# Wheel noise from T%



## 129127 (Oct 29, 2009)

I have recently bought a new Trooper. There a number of issues but the main gripe that is not being resolved is a noise from the passenger front wheel area"they" say its tyre nise but there is none from my side. The other thing is why does the back seat have to be so upright making it really uncomfortable when there is a silly little shef behind that does not fill the gap. the seat could go back so the shelf fills the gap and give an angle. Any ideas ?


----------



## lalala (Aug 13, 2009)

Hi Davidio, 
Entirely agree about the back seat, I sat in it during a test drive and felt that I was sliding off it - kept looking for a non-existent grab handle. 
What is the dealer saying about the possibility of a modification?
We wanted a modification to our VW and went to Youngs Conversions of Bletchley.
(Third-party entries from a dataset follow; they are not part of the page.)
(* ===== verification/Listing.v ===== *)
(** * Listings through the repositories

    A client that follows [next_cursor] from page to page, against the listing methods
    of the repositories (storage/repositories/*.rs): it sees every matching row exactly
    once, newest first, whatever the page size. *)

From Stdlib Require Import Ascii.
From stdpp Require Import options.
From S2P Require Import Prelude Rust Types Errors Json Models Pagination PolicyMerge Backends.
From S2P Require Import Db World Repositories DbInvariant RateLimit.
#[local] Set Default Proof Using "Type*".

(** Follow the cursors until there is no next page; [fuel] bounds the number of pages. *)
Fixpoint walk_listing `{!Backends} {T} (listing : option Cursor → IO World StorageError (Page T))
    (fuel : nat) (cursor : option Cursor) : IO World StorageError (list T) :=
  match fuel with
  | O => lift (Err (SInternal "out of fuel"))
  | S fuel =>
    page ← listing cursor;
    match next_cursor page with
    | None => mret (items page)
    | Some c => rest ← walk_listing listing fuel (Some c); mret (items page ++ rest)
    end
  end.

Section walk.
Context `{!Backends, !CursorCodec}.
Implicit Types (w : World).

(** Nothing fails and nothing changes: the listing is the pure one of [Pagination]. *)
Lemma list_query_idle {T} (key : T → DateTime * Uuid) p (table : Db → list T) cursor limit w :
  script w = [] →
  list_query key cursor limit (λ position fetch d, Ok (select_page key p position fetch (table d))) w
    = (list_page key p (table (db w)) cursor limit, w).
Proof.
  intros Hs. unfold list_query, list_page. destruct (clamp_limit limit) as [lim fetch].
  destruct (match cursor with
    | Some c => map_err SInvalidCursor (Some <$> cursor_decode c)
    | None => mret None end) as [position|e] eqn:Hpos.
  - unfold mbind, io_bind, lift. cbn. unfold query, io_map_err, db_call. rewrite (tick_idle w Hs).
    cbn. by destruct w.
  - done.
Qed.

Lemma walk_idle {T} (key : T → DateTime * Uuid) p (table : Db → list T) limit
    (listing : option Cursor → IO World StorageError (Page T)) fuel cursor w rows :
  script w = [] →
  (∀ c, listing c w = (list_page key p (table (db w)) c limit, w)) →
  walk_pages key p (table (db w)) limit fuel cursor = Ok rows →
  walk_listing listing fuel cursor w = (Ok rows, w).
Proof.
  intros Hs Hlist. revert cursor rows. induction fuel as [|fuel IH]; intros cursor rows; [done|].
  cbn [walk_pages walk_listing]. intros (page & Hpage & Hrest)%result_bind_ok. unfold mbind, io_bind. rewrite Hlist, Hpage.
  destruct (next_cursor page) as [c|]; [|by injection Hrest as <-].
  apply result_bind_ok in Hrest as (rest & Hrest & [= <-]). by rewrite (IH _ _ Hrest).
Qed.
End walk.

(** The rows of a table in which the identifier is the primary key have distinct
    positions. *)
Lemma keyed_positions {K R} `{Countable K} (ident : R → K) (created : R → DateTime)
    (uuid : K → Uuid) `{!Inj (=) (=) uuid} (m : gmap K R) :
  keyed ident m → NoDup ((λ r, (created r, uuid (ident r))) <$> rows m).
Proof.
  intros Hk. unfold rows. rewrite <-list_fmap_compose. apply NoDup_fmap_2_strong.
  - intros [k r] [k' r'] Hr%elem_of_map_to_list Hr'%elem_of_map_to_list. cbn. intros [= _ Heq].
    apply (inj uuid) in Heq. rewrite (Hk _ _ Hr), (Hk _ _ Hr') in Heq. subst k'. congruence.
  - apply NoDup_map_to_list.
Qed.
#[global] Instance uuid_of_inj k : Inj (=) (=) (@uuid_of k).
Proof. intros [a] [b]. cbn. congruence. Qed.

(** [listing] gives, over however many pages, exactly the rows of [table] that satisfy
    [p], each once, by descending position. *)
Definition lists_exactly `{!Backends} {T} (w : World)
    (listing : option Cursor → IO World StorageError (Page T)) (key : T → DateTime * Uuid)
    (p : T → bool) (table : list T) : Prop :=
  ∀ fuel, (length table < fuel)%nat →
    ∃ result, walk_listing listing fuel None w = (Ok result, w) ∧
      result ≡ₚ filter (λ r, p r = true) table ∧ StronglySorted (key_desc key) result ∧
      NoDup (key <$> result).

Section exact.
Context `{!Backends, !CursorCodec, !CursorCodecLaws}.
Implicit Types (w : World).

Lemma listing_exact {T} (key : T → DateTime * Uuid) p (table : Db → list T) limit w
    (listing : option Cursor → IO World StorageError (Page T)) :
  script w = [] → NoDup (key <$> table (db w)) →
  (∀ c, listing c w = (list_page key p (table (db w)) c limit, w)) →
  lists_exactly w listing key p (table (db w)).
Proof.
  intros Hs Hnd Hl fuel Hfuel.
  assert (length (order_desc key (filter (λ r, p r = true) (table (db w)))) < fuel)%nat as Hlen.
  { rewrite order_desc_perm. pose proof (length_filter (λ r, p r = true) (table (db w))). lia. }
  exists (order_desc key (filter (λ r, p r = true) (table (db w)))). split_and!.
  - eapply (walk_idle key p table limit); [done..|].
    exact (walk_pages_spec key p (table (db w)) limit fuel [] _ Hnd eq_refl Hlen).
  - apply order_desc_perm.
  - apply order_desc_sorted.
  - rewrite order_desc_perm. eapply sublist_NoDup; [exact Hnd|]. apply fmap_sublist, sublist_filter.
Qed.
End exact.

(** ** Properties *)


(** ** A reference codec and a concrete run *)

(** A number as its bits, least significant first, with a sign; the rest follows. *)
Fixpoint bits_encode (p : positive) (rest : string) : string :=
  match p with
  | xH => String "." rest
  | xO p => String "0" (bits_encode p rest)
  | xI p => String "1" (bits_encode p rest)
  end.
Fixpoint bits_decode (s : string) : option (positive * string) :=
  match s with
  | String "."%char rest => Some (xH, rest)
  | String "0"%char s => '(p, rest) ← bits_decode s; Some (xO p, rest)
  | String "1"%char s => '(p, rest) ← bits_decode s; Some (xI p, rest)
  | _ => None
  end.
Definition number_encode (z : Z) (rest : string) : string :=
  match z with
  | Z0 => String "z" rest
  | Zpos p => String "+" (bits_encode p rest)
  | Zneg p => String "-" (bits_encode p rest)
  end.
Definition number_decode (s : string) : option (Z * string) :=
  match s with
  | String "z"%char rest => Some (0, rest)
  | String "+"%char s => '(p, rest) ← bits_decode s; Some (Zpos p, rest)
  | String "-"%char s => '(p, rest) ← bits_decode s; Some (Zneg p, rest)
  | _ => None
  end.
Lemma bits_roundtrip p rest : bits_decode (bits_encode p rest) = Some (p, rest).
Proof. induction p as [p IH|p IH|]; cbn; [by rewrite IH..|done]. Qed.
Lemma number_roundtrip z rest : number_decode (number_encode z rest) = Some (z, rest).
Proof. destruct z as [|p|p]; cbn; [done|by rewrite bits_roundtrip..]. Qed.

Definition bits_codec : CursorCodec := {|
  to_rfc3339 t := number_encode t "";
  parse_from_rfc3339 s := match number_decode s with Some (t, _) => Ok t | None => Err "bad" end;
  payload_to_vec p := number_encode (cp_id p) (cp_ts p);
  payload_from_slice s :=
    match number_decode s with Some (id, ts) => Ok (mkCursorPayload ts id) | None => Err "bad" end;
  b64url_encode s := s;
  b64url_decode := Ok
|}.
Lemma bits_codec_laws : @CursorCodecLaws bits_codec.
Proof.
  split; cbn; [|intros [ts id]; cbn|done].
  - intros t. by rewrite number_roundtrip.
  - by rewrite number_roundtrip.
Qed.

Section run.
#[local] Existing Instances mem_backends decimal_uuid bits_codec.

Definition listed_tenant (id : Z) (created : DateTime) (slug : string) : Tenant :=
  mkTenant (from_uuid id) slug slug TenantActive (JObject []) created created.
(** Three tenants, two of them created at the same instant, through the statements. *)
Definition listing_db : Db :=
  let create id slug t d :=
    (TenantRepo.stmt_create (mkCreateTenant (from_uuid id) slug slug TenantActive (JObject [])) t d).2 in
  create 3 "c" 7 (create 2 "b" 5 (create 1 "a" 5 empty_db)).

Lemma listing_db_wf : db_wf listing_db.
Proof.
  unfold listing_db. do 3 apply (statement_wf _ _ _ (st_tenant_create _)). apply empty_db_wf.
Qed.

End run.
They were excellent, and will certainly take a look at your camper and tell you what is possible.
best of luck
lala


----------



## trek (May 1, 2005)

Hi 

A friend bought a T5 California last year and also reported to his dealer some noise from the front wheels

They took it in to the workshop removed the wheels checked everything and reported back that all was ok.

I will ask him on Monday if he is still having problems

Why don't you swop the wheels over that may prove if its one of the wheels


----------